In the interest of efficiency and economy, the Lighthouse Service requested funds in 1919 to discontinue all oil lights on Lake Champlain, except at stations with a fog bell, and replace them with acetylene lights, but this conversion process didn’t start until the early 1930s. At all other Lake Champlain lighthouses, an automated beacon was placed on a skeletal tower near the now-inactive lighthouse, but at Point au Roche, an electric light was installed atop the limestone tower in 1933. All the lighthouse property at the point, save a fifty-foot-square lot surrounding the tower, was then sold for $2,100 in 1934 to Grover C. Oliver, a former keeper, who moved the keeper’s cottage just north of the tower and used it as a private residence. Grover C. Oliver served as first assistant keeper at Eaton’s Neck on Long Island Sound for several years before being placed in charge of Point au Roche Lighthouse in 1919.

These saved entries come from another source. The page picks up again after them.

(* ===== verification/_CoqProject ===== *)
-Q . S2P
Prelude.v
RowLock.v
LockTable.v
RowMvcc.v
HashTable.v
Maat.v
RowMaat.v
Occ.v
RowTs.v
Globals.v
Pool.v
TxnTable.v
IndexHash.v
TwoPC.v
Codec.v
Message.v
MsgThread.v
TxnAccess.v
Sequencer.v
Calvin.v
CalvinLocks.v
YcsbTxn.v
Catalog.v
Schema.v
Rand.v
Double.v
YcsbLoad.v
Framework.v
TpccTxn.v
TpccRun.v
TpccProps.v
CalvinExec.v
TpccCalvin.v
CalvinQueries.v
TpccRandom.v
TpccLoad.v
TpccGen.v
(* ===== verification/Prelude.v ===== *)
(** * Deneva: a verification development

    Deneva is a distributed main-memory database for comparing concurrency control
    algorithms.  Client nodes send transactions to server nodes; a server has worker
    threads that run transactions, message threads that batch what goes to other
    nodes, and, for the deterministic algorithm Calvin, a sequencer and a scheduler.
    Every row has a manager of the algorithm the system was compiled for, and a
    transaction that touches several nodes commits by two-phase commit.

    The development is a shallow embedding: functions of the code are Rocq functions
    on explicit states, and every definition can be evaluated.  Machine integers are
    [Z] with the wrap-around of their width written out where the code computes with
    them.  A failed [assert], an access outside an array and a read through a NULL
    pointer are [None].  Pointers are addresses in heaps, which are functions.  Where
    threads or nodes interleave, the atomic sections of the code (what is done under
    one latch, or the handling of one message) are the steps of a transition system
    and theorems are about all reachable states; ghost fields record history the code
    does not keep.

    ** Files

    - [Prelude]: integers, assertions, finite functions, list lemmas, tactics.
    - [RowLock]: [Row_lock] (concurrency_control/row_lock.cpp) for NO_WAIT, WAIT_DIE
      and CALVIN.  [LockTable]: all rows of a node with the transaction managers.
    - [RowMvcc]: [Row_mvcc] (row_mvcc.cpp), versions and their recycling.
    - [HashTable]: arrays of bucket lists as finite maps, shared by the next files.
    - [Maat]: [TimeTable] and [Maat] (maat.cpp), validation against the interface
      [TimeTableOps], which the hash table implements.  [RowMaat]: [Row_maat].
    - [Occ]: [OptCC] and [Row_occ] (occ.cpp, row_occ.cpp).
    - [RowTs]: [Row_ts] (row_ts.cpp), timestamp ordering.
    - [Globals]: macros of system/global.h, helper.cpp, [Manager], the timestamps and
      transaction ids of [WorkerThread].
    - [Pool]: the object pools (system/pool.cpp).
    - [TxnTable]: the table of running transactions (system/txn_table.cpp).
    - [IndexHash]: the hash index (storage/index_hash.cpp).
    - [TwoPC]: two-phase commit (system/txn.cpp, system/worker_thread.cpp).
    - [Codec], [Message]: memory images and all message classes
      (transport/message.cpp).  [MsgThread]: batching (transport/msg_thread.cpp) and
      the receiving side.
    - [TxnAccess]: how a transaction acquires, changes, commits and rolls back rows
      under locking (storage/row.cpp, system/txn.cpp), against the interface
      [LockService], which [LockTable] implements.
    - [Sequencer]: Calvin's sequencer (system/sequencer.cpp).  [Calvin]: sequencers,
      schedulers and the network between them (system/work_queue.cpp,
      calvin_thread.cpp, io_thread.cpp).  [CalvinLocks]: the lock threads of all nodes
      on their lock tables.
    - [YcsbTxn]: the state machine of a YCSB transaction on its nodes
      (benchmarks/ycsb_txn.cpp, system/worker_thread.cpp).
    - [Catalog]: table schemas and the bytes of a row (storage/catalog.cpp,
      storage/row.cpp).  [Schema]: loading the schema file (system/wl.cpp).
    - [Rand]: computations that draw random numbers, and threads that run at once.
      [Double]: IEEE doubles as the 64 bits of a column, and their conversions.
      [YcsbLoad]: the loader and the query generator of YCSB with its [zipf]
      (benchmarks/ycsb_wl.cpp, benchmarks/ycsb_query.cpp), on [IndexHash].
    - [Framework]: the pessimistic framework that runs beside the row managers
      (framework/framework.cpp, concurrency_controller_locks.cpp and utils/), with the
      latches that a blocked transaction keeps.
    - [TpccTxn]: the state machine of the TPC-C transactions on their nodes, the rows
      they change and the messages between the nodes (benchmarks/tpcc_txn.cpp,
      benchmarks/tpcc_helper.cpp, transport/message.cpp), with the transaction as a list
      of accesses.  [TpccRun]: the simulation between them.  [TpccProps]: what they do to
      the rows.
    - [CalvinExec]: the phases of a transaction under Calvin on all its nodes
      ([run_calvin_txn], system/worker_thread.cpp), against the class [Analysis] of what
      the analysis of a query promises and for any work of the phases, which may fail.
      [TpccCalvin]: the locks and the phases of TPC-C transactions under Calvin.
      [CalvinQueries]: the analyses of YCSB and TPC-C queries, and the work of both.
    - [TpccRandom]: the random values of TPC-C (benchmarks/tpcc_helper.cpp).
      [TpccLoad]: the threads of its loader (benchmarks/tpcc_wl.cpp), on [IndexHash] and
      [Schema].  [TpccGen]: its query generator (benchmarks/tpcc_query.cpp), and generated
      queries on loaded nodes.

    ** What is shown

    - Locking: holders of a row are compatible, there is no deadlock, no wake-up is
      lost, no assertion fails, and [lock_ready_cnt] is exact; every execution of
      transactions over rows is equivalent to the serial execution in commit order.
    - Timestamp ordering and MVCC: reads return the right version for their timestamp
      also with respect to later writes, recycling frees nothing that is in use, calls
      return.  Without the Thomas write rule an accepted write of [Row_ts] takes effect
      at once, in timestamp order.
    - MaaT: when validation accepts, what it does to the ranges of the transaction and
      of its conflicts, and that conflicts are always recorded.
    - Optimistic control: of two accepted concurrent transactions the later has read
      nothing that the earlier writes; the comparison with the history is shown to be
      ineffective.
    - Commit: nodes agree, the client is answered once, a round terminates.
    - Calvin: all nodes take the transactions they share in one order; conflicting
      transactions get their rows in that order on all nodes together; each starts
      when it has all its locks; every query is answered exactly once.  The nodes of a
      transaction write after all participants have read, and execute each YCSB request
      once.  They finish when the rows are there; but TPC-C orders fail whose home node
      supplies one of the items.  The others access the rows they have locked.
    - YCSB: a query that runs on several nodes is the query executed request by
      request; a generated query asks for rows that are loaded where it looks for them.
    - TPC-C: a payment or a new order that runs on several nodes is the list of its
      accesses, where its last name is a string that fits and its amount is below 2^53;
      the orders of a district get consecutive ids and stock stays within its bounds; but lines that other nodes insert have the wrong order id.  The loader puts
      every row where it is looked for, whatever the order of its threads, and every
      generated query finds all its rows, if the memory it is made in is a string and a
      number where the generator leaves it as it is; but some last names find customers of others.
    - Framework: the granted accesses are strictly serializable, commit and abort
      return, unless a blocked transaction has the latch of a lock, and leave no lock; but
      a result is replicated after its contents may have
      been deleted.
    - Schemas and rows: what a schema file describes is loaded, and calls that fit
      a schema access rows safely, column by column.
    - Data structures refine finite maps; pools hand out exclusive objects except
      after a late push; messages survive the wire and batches arrive in order;
      timestamps and ids are unique, with the exact condition for clock timestamps.

    ** Bounds and fuel

    Loops over lists are structural.  The [while (true)] of [Row_ts::update_buffer] has
    fuel one more than the buffered writes, which is proved to be enough; a YCSB query
    has more than two steps for each request, a TPC-C transaction more than six for each
    item and eight, a schema more than the characters of its
    file, and the loaders more than the rows of a table.  Random numbers are lists: a
    computation that needs more of them says so, and can be continued.  Counters are
    assumed below their wrap-around only where a theorem says so ([cfg_ok] and the
    epoch premise of [Calvin.step], for example).

    ** Not modelled

    - Statistics, debug output, timers, command line and start-up: they do not
      influence the results.
    - Transport sockets, the allocator, lock-free queues and the bundled third-party
      code: what the code relies on (queues are first-in first-out, a batch arrives
      unchanged) is in the steps of the models that use them.
    - Logging, which is off by default; its message is shown to fail its assertions.
    - The optimistic variant of the framework under framework/ and its sockets and
      group membership.
    - The B+ tree, which is not compiled when the hash index is chosen.
    - The PPS workload, the order table of TPC-C, whose loading is commented out, and of
      YCSB the generators for tests and for hot sets: the models of concurrency control
      take any sequence of row accesses.  Of the YCSB generator [pow] of the C library is
      a parameter. *)

From stdpp Require Export base tactics option list numbers gmap functions sorting.
From Stdlib Require Export ZArith Lia.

Over time, the shoreline in front of the tower eroded away, and the masonry of the tower deteriorated. In fact, a large section of the cornice just beneath the lantern room has fallen from the tower. In 1989, the Coast Guard determined the tower was unsafe and replaced Point au Roche Lighthouse with a buoy on La Roche Reef.
Head Keepers: Warren Clark (1856 – 1859), Allen Ormes (1859 – 1861), E.F. Chamberlin (1861 – 1865), Ambrose Gillette (1865 – 1866), William A. Nicholls (1866 – 1886), Amos Walker (1886 – 1892), Frank E. Diamond (1892 – 1901), Peter Savage (1901 – 1919), Grover C. Oliver (1919 – at least 1921), William H. Bailey (at least 1925 – at least 1930).